Monday, November 9, 2015

Deep South: Four Seasons on Back Roads, by Paul Theroux

Houghton Mifflin Harcourt, 2015
441 pp (followed by photos)

Paul Theroux has written some incredible travel narratives -- my favorites (of the ones I've read) are his Great Railway Bazaar and Riding the Iron Rooster, but there's something to enjoy about all of his books. In Deep South, it's the author's ability to a) reflect the beauty of the southern landscape through his writing and b) encourage strangers he meets to open up about their lives that really made this narrative work for me.

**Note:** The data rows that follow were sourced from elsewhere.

(* ===== verification/Layout.v ===== *)
(** * Address arithmetic (arch/x86-64/memory_layout.h)

    Page rounding, the split of a virtual address into table indices, the
    recursive mapping's addresses, and the bit fields of table entries. *)
From S2P Require Import Prelude.

Definition PAGE_SIZE : Z := 4096.
Definition BIG_PAGE_SIZE : Z := 0x40000000.
Definition PHYSICAL_OFFSET : Z := 0xFFFFFE8000000000.
Definition LOWHALF_START : Z := 0x200000.
Definition LOWHALF_END : Z := 0x800000000000.
Definition PML4_RECURSE_ENTRY : Z := 510.

(** The macros, with [size] an [int] that is promoted to [u64]. *)
Definition PAGE_START (addr size : Z) : Z := addr -64 (addr mod size).
Definition PAGE_END (addr size : Z) : Z := w64 (PAGE_START addr size + size - 1).

Definition VA2INDEX (va level : Z) : Z := Z.land (Z.shiftr va (12 + level * 9)) 0x1FF.

Definition get_va (pml4_e pdpt_e pd_e pt_e offset : Z) : Z :=
  let addr := if decide (Z.land pml4_e 0x100 ≠ 0) then w64 (Z.shiftl 0xFFFF 48) else 0 in
  let addr := Z.lor addr (w64 (Z.shiftl pml4_e 39)) in
  let addr := Z.lor addr (w64 (Z.shiftl pdpt_e 30)) in
  let addr := Z.lor addr (w64 (Z.shiftl pd_e 21)) in
  let addr := if decide (pt_e < 512) then Z.lor addr (w64 (Z.shiftl pt_e 12)) else addr in
  Z.lor addr offset.

Definition pdpt_va (pml4_offset : Z) : Z :=
  get_va PML4_RECURSE_ENTRY PML4_RECURSE_ENTRY PML4_RECURSE_ENTRY pml4_offset 0.
Definition pd_va (pml4_offset pdpt_offset : Z) : Z :=
  get_va PML4_RECURSE_ENTRY PML4_RECURSE_ENTRY pml4_offset pdpt_offset 0.
Definition pt_va (pml4_offset pdpt_offset pd_offset : Z) : Z :=
  get_va PML4_RECURSE_ENTRY pml4_offset pdpt_offset pd_offset 0.

(** Linear arithmetic with division and remainder by constants. *)
Ltac lia_div := Z.div_mod_to_equations; lia.

(** ** Page rounding *)

Lemma PAGE_START_eq a : u64p a → PAGE_START a PAGE_SIZE = a - a mod 4096.
Proof.
  intros Ha. unfold PAGE_START, PAGE_SIZE. apply w64_small.
  pose proof (Z.mod_pos_bound a 4096 eq_refl). pose proof (Z.mod_le a 4096). unfold u64p in *. lia.
Qed.

Lemma PAGE_START_aligned a : a mod 4096 = 0 → u64p a → PAGE_START a PAGE_SIZE = a.
Proof. intros Hm Ha. rewrite PAGE_START_eq by done. lia. Qed.

Lemma PAGE_END_eq a : u64p a → PAGE_END a PAGE_SIZE = a - a mod 4096 + 4095.
Proof.
  intros Ha. unfold PAGE_END. rewrite PAGE_START_eq by done. unfold PAGE_SIZE, u64p in *.
  rewrite w64_small; [lia|]. pose proof (Z.div_mod a 4096). pose proof (Z.mod_pos_bound a 4096 eq_refl).
  assert (a / 4096 < 2 ^ 52) by (apply Z.div_lt_upper_bound; lia).
  assert (0 ≤ a / 4096) by (apply Z.div_pos; lia). lia.
Qed.

Lemma mod_page_add a k : (a + k * 4096) mod 4096 = a mod 4096.
Proof. apply Z.mod_add. lia. Qed.

Lemma PAGE_START_in_page b o :
  b mod 4096 = 0 → 0 ≤ o < 4096 → u64p b → b + 4096 ≤ 2 ^ 64 → PAGE_START (b + o) PAGE_SIZE = b.
Proof.
  intros Hb Ho Hu Hw. rewrite PAGE_START_eq by (unfold u64p in *; lia).
  rewrite Z.add_mod, Hb, Z.add_0_l, Z.mod_mod, (Z.mod_small o) by lia. lia.
Qed.

(** ** Indices *)

Lemma lor_disjoint a b k : 0 ≤ k → 0 ≤ b < 2 ^ k → a mod 2 ^ k = 0 → Z.lor a b = a + b.
Proof.
  intros Hk Hb Ha. destruct (decide (b = 0)) as [->|Hnz]; [rewrite Z.lor_0_r; lia|].
  rewrite <- Z.lxor_lor, <- Z.add_nocarry_lxor; [done|..].
  all: apply Z.bits_inj'; intros n Hn; rewrite Z.land_spec, Z.bits_0;
    destruct (Z.lt_ge_cases n k) as [Hl|Hl].
  all: try (rewrite <- (Z.mod_pow2_bits_low a k) by lia; rewrite Ha, Z.bits_0; done).
  all: rewrite (Z.bits_above_log2 b), andb_false_r; [done|lia|].
  all: enough (Z.log2 b < k) by lia; apply Z.log2_lt_pow2; lia.
Qed.

Lemma VA2INDEX_eq va level :
  0 ≤ level → VA2INDEX va level = (va / 2 ^ (12 + level * 9)) mod 512.
Proof.
  intros Hl. unfold VA2INDEX. change 0x1FF with (Z.ones 9). rewrite Z.land_ones by lia.
  by rewrite Z.shiftr_div_pow2 by lia.
Qed.

(** The sign extension of a canonical address. *)
Definition canonical_high (pml4_e : Z) : Z := if decide (256 ≤ pml4_e) then 0xFFFF * 2 ^ 48 else 0.

Lemma land_256 a : 0 ≤ a < 512 → Z.land a 256 = a / 256 * 256.
Proof.
  intros Ha. change 256 with (2 ^ 8). apply Z.bits_inj'. intros n Hn.
  rewrite Z.land_spec, Z.pow2_bits_eqb by lia. destruct (Z.lt_ge_cases n 8) as [Hl|Hl].
  - rewrite Z.mul_pow2_bits_low by lia. destruct (Z.eqb_spec 8 n); [lia|]. by rewrite andb_false_r.
  - rewrite Z.mul_pow2_bits by lia. rewrite <- Z.shiftr_div_pow2, Z.shiftr_spec by lia.
    replace (n - 8 + 8) with n by lia. destruct (Z.eqb_spec 8 n); [by rewrite andb_true_r|].
    rewrite andb_false_r. symmetry. apply Z.bits_above_log2; [lia|].
    destruct (decide (a = 0)) as [->|]; [simpl; lia|].
    enough (Z.log2 a < 9) by lia. apply Z.log2_lt_pow2; lia.
Qed.

Lemma get_va_eq a b c d o :
  0 ≤ a < 512 → 0 ≤ b < 512 → 0 ≤ c < 512 → 0 ≤ d < 512 → 0 ≤ o < 4096 →
  get_va a b c d o = canonical_high a + a * 2 ^ 39 + b * 2 ^ 30 + c * 2 ^ 21 + d * 2 ^ 12 + o.
Proof.
  intros Ha Hb Hc Hd Ho. unfold get_va. rewrite (decide_True _ _ (proj2 Hd)).
  rewrite !Z.shiftl_mul_pow2 by lia. rewrite !(w64_small (_ * 2 ^ _)) by lia.
  assert ((if decide (Z.land a 256 ≠ 0) then 65535 * 2 ^ 48 else 0) = canonical_high a) as ->.
  { unfold canonical_high. rewrite land_256 by done.
    destruct (decide (256 ≤ a)); [by rewrite decide_True by lia_div|].
    rewrite decide_False; [done|]. intros Hx. apply Hx. lia_div. }
  assert (canonical_high a mod 2 ^ 48 = 0) by (unfold canonical_high; by case_decide).
  rewrite (lor_disjoint _ (a * 2 ^ 39) 48), (lor_disjoint _ (b * 2 ^ 30) 39),
    (lor_disjoint _ (c * 2 ^ 21) 30), (lor_disjoint _ (d * 2 ^ 12) 21), (lor_disjoint _ o 12); lia_div.
Qed.

(** [get_va] and the index macros are inverse: the indices and the offset
    of an address built by [get_va] are its arguments, and a canonical address
    is rebuilt from its indices and offset. *)
Lemma get_va_indices a b c d o :
  0 ≤ a < 512 → 0 ≤ b < 512 → 0 ≤ c < 512 → 0 ≤ d < 512 → 0 ≤ o < 4096 →
  let va := get_va a b c d o in
  VA2INDEX va 3 = a ∧ VA2INDEX va 2 = b ∧ VA2INDEX va 1 = c ∧ VA2INDEX va 0 = d ∧
  va mod 4096 = o ∧
  (∀ va', 0 ≤ va' < 2 ^ 47 ∨ 2 ^ 64 - 2 ^ 47 ≤ va' < 2 ^ 64 →
    get_va (VA2INDEX va' 3) (VA2INDEX va' 2) (VA2INDEX va' 1) (VA2INDEX va' 0) (va' mod 4096) = va').
Proof.
  intros Ha Hb Hc Hd Ho va. unfold va. rewrite get_va_eq by done. rewrite !VA2INDEX_eq by lia.
  simpl (12 + _). unfold canonical_high.
  split_and!; [case_decide; lia_div..|]. intros va' Hva. rewrite !VA2INDEX_eq by lia.
  simpl (12 + _). rewrite get_va_eq by lia_div. unfold canonical_high. case_decide; lia_div.
Qed.

Lemma get_va_indices_witness :
  let va := get_va 510 1 2 3 0x123 in
  VA2INDEX va 3 = 510 ∧ VA2INDEX va 2 = 1 ∧ VA2INDEX va 1 = 2 ∧ VA2INDEX va 0 = 3 ∧
  va mod 4096 = 0x123 ∧
  (∀ va', 0 ≤ va' < 2 ^ 47 ∨ 2 ^ 64 - 2 ^ 47 ≤ va' < 2 ^ 64 →
    get_va (VA2INDEX va' 3) (VA2INDEX va' 2) (VA2INDEX va' 1) (VA2INDEX va' 0) (va' mod 4096) = va').
Proof. refine (get_va_indices 510 1 2 3 0x123 _ _ _ _ _); lia. Defined.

Theroux has traveled all over the planet, but in this book he's changed directions and stays in his own country -- more specifically, he makes several tours through the "deep south," discovering and examining the paradoxes that exist there. Making his way through South Carolina, Alabama, Arkansas and the Mississippi Delta area by car, he spends four seasons visiting some of the poorest rural areas in this part of the country. He takes to the "proud highway, the rolling road," starting from Cape Cod with no specific destination in mind, at least on the first trip.  What he discovers (among many other things) is that, as Faulkner noted in his Requiem for a Nun, "the past is never dead. It's not even past."  I will leave it to others to find out why and how this is true, because I could go on at some length about what he encounters on his various sojourns -- there's a lot packed into these pages.  

To be very honest, there were parts of this book that were repetitive that I didn't care for much -- the repeated visits to gun shows and the discourse on why there are so many Patels who own seedy motels in the South are just two examples of overkill here  -- but if you can get past that, he does have some very good points to make in this book.  Most eye opening to me is the idea that many of the poorest areas in the southern United States are that way because of the ongoing legacy of the South's racist past combined with the loss of industry (moved to foreign countries after NAFTA was passed) that put huge numbers of people who had decent, steady jobs out of work and into the margins of society. There's another thread running through this narrative about how the US Government spends way more money on helping people in third world countries with housing, etc., while ignoring its own people; the upside, however,  is that there are a number of people in these small pockets of rural poverty who are there to help the locals through various programs supported by grants and other sources of funding. It's not enough, but it is definitely a move in the right direction. Here, as he notes,  the poor are "less able to manage and more hopeless than many distressed parts of Africa and Asia," and that the United States, "singular" in its "greatness," "resembles the rest of the world in its failures."   

Maybe Deep South isn't perfect, but I've been on some of those roads in Alabama when we did an African-American  Heritage Trail roadtrip and I have to say, he's captured the landscape, the poverty and the racism that I witnessed for myself along the way. He has also captured the cautious but overall warm attitudes of the people he meets on his travels that I  experienced as well.  Let's just say that whoever says we're living in a post-racial society hasn't seen what I have during my own travels.  There is at least one professional reviewer who sees this book as reopening "Deep South cliches,"  and there are several naysayers among readers who complain about Theroux's "agenda", but this is a book a reader must judge for himself or herself. To me it was a real eye opener of a narrative -- strengthened  by the stories of people who live the realities of the Deep South on a daily basis. 

Recommended but watch out for the ongoing repetition that just sort of needlessly weighs this book down.  And maps would have been helpful -- but the photos at the end of the book are just amazing.